:: EXCERPTED RECORDS ::
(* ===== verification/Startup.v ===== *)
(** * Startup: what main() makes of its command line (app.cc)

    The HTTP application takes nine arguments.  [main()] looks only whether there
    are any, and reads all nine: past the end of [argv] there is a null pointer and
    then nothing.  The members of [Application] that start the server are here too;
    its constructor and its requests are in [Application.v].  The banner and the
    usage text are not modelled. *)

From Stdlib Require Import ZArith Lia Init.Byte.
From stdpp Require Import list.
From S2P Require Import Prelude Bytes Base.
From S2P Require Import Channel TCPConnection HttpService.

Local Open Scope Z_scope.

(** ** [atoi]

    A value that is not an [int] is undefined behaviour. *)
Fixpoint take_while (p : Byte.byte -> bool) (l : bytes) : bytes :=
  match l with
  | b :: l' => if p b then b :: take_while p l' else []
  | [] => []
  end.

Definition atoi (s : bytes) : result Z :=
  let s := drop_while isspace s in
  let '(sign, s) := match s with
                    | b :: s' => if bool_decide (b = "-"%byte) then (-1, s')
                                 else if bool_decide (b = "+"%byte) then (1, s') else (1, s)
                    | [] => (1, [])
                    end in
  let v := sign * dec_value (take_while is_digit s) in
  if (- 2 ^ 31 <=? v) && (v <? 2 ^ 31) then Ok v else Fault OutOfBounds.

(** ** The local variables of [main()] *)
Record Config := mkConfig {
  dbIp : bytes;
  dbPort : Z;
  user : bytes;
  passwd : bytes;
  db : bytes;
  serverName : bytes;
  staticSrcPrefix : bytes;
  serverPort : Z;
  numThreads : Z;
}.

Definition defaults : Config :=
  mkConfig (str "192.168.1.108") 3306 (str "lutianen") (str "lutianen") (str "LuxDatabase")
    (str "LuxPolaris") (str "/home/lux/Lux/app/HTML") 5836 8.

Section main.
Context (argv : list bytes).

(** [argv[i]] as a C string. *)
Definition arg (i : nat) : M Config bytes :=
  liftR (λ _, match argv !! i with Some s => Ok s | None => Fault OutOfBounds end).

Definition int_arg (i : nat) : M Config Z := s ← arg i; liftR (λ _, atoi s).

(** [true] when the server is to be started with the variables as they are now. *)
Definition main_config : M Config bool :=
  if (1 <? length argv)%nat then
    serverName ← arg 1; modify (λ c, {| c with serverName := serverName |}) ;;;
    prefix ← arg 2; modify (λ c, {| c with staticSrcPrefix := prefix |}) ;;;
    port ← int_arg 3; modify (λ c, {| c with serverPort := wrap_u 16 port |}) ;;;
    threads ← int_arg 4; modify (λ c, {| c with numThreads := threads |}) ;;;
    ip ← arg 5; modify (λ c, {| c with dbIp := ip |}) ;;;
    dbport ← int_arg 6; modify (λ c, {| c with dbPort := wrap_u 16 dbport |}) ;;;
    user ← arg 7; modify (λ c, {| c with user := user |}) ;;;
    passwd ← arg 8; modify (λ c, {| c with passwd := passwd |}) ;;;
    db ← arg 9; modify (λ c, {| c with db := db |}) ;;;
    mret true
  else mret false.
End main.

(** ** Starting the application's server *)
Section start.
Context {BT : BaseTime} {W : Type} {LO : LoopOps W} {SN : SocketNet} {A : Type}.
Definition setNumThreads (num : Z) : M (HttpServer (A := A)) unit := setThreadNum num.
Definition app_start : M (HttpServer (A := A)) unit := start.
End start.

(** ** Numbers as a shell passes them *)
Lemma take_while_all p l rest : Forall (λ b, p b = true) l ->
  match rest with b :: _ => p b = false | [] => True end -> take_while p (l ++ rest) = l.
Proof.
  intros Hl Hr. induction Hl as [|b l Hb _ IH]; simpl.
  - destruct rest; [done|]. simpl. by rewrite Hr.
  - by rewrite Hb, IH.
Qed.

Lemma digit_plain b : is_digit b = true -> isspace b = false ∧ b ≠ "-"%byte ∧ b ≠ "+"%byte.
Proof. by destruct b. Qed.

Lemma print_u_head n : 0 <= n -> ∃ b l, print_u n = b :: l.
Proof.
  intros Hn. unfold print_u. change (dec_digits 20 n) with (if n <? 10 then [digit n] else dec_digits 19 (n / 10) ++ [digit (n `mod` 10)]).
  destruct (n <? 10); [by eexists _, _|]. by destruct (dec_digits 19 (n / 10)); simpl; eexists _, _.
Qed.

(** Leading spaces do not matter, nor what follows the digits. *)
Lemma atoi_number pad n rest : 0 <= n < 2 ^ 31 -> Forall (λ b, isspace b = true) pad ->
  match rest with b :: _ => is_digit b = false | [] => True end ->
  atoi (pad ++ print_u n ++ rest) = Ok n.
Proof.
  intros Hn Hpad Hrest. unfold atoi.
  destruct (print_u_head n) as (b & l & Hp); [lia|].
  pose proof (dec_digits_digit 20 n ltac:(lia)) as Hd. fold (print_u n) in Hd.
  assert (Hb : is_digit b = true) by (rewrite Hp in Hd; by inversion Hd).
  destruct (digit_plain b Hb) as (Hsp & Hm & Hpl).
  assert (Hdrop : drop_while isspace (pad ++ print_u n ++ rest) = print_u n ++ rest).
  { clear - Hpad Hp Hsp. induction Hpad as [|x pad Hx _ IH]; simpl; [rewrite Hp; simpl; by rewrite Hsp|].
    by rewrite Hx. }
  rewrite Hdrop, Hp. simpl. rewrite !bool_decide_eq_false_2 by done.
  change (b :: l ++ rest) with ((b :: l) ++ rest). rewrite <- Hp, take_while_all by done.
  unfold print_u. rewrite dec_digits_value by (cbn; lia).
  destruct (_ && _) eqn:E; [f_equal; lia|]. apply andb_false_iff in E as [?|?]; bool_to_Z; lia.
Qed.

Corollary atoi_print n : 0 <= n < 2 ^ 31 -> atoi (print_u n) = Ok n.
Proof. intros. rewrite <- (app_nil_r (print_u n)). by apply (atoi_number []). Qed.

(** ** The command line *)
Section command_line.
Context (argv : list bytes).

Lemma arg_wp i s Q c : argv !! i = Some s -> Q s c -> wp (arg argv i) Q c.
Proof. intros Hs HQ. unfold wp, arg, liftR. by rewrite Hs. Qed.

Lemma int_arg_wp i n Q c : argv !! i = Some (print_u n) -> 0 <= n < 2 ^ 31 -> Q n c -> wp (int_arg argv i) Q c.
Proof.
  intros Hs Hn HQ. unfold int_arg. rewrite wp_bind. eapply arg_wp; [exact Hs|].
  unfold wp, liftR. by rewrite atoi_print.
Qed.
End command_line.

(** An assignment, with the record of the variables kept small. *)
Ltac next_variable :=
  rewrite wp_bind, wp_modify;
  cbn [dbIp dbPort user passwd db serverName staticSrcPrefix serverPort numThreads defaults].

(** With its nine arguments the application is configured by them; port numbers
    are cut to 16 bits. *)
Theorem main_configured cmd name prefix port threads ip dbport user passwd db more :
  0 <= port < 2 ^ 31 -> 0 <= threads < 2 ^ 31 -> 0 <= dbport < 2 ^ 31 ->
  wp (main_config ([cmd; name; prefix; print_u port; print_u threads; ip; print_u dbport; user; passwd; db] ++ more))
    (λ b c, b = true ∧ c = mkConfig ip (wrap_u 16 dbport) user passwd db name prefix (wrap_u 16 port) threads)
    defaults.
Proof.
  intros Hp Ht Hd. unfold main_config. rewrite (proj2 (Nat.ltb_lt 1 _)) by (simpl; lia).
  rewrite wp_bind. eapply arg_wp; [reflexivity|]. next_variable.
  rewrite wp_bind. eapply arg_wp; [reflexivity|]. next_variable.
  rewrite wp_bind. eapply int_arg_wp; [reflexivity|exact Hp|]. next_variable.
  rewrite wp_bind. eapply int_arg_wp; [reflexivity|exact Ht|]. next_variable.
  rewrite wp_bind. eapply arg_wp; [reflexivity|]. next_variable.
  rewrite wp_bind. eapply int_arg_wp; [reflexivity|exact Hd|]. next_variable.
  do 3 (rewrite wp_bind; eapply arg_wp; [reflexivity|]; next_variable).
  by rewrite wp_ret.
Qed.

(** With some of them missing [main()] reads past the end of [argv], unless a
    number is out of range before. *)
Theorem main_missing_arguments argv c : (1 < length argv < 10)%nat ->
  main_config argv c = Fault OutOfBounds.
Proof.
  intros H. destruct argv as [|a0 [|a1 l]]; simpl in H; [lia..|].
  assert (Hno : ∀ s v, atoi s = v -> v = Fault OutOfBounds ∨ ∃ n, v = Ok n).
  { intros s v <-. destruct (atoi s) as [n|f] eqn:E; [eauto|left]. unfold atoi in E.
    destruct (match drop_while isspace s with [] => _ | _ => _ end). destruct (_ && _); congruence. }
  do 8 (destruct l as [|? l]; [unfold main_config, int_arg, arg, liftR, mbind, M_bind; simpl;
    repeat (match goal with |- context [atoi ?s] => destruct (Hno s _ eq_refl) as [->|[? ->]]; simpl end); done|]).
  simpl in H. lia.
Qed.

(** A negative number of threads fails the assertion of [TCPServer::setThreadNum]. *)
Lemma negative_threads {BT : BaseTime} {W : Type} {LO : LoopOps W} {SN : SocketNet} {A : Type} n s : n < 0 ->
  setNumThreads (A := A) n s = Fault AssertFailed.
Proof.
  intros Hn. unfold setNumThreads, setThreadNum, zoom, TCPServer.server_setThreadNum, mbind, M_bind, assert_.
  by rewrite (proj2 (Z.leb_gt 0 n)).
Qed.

:: TASK DETAILS ::
Each line that contains "nine" is to be copied from the listing above.

:: OUTPUT FOR THIS TASK ::
    The HTTP application takes nine arguments.  [main()] looks only whether there
    are any, and reads all nine: past the end of [argv] there is a null pointer and
(** With its nine arguments the application is configured by them; port numbers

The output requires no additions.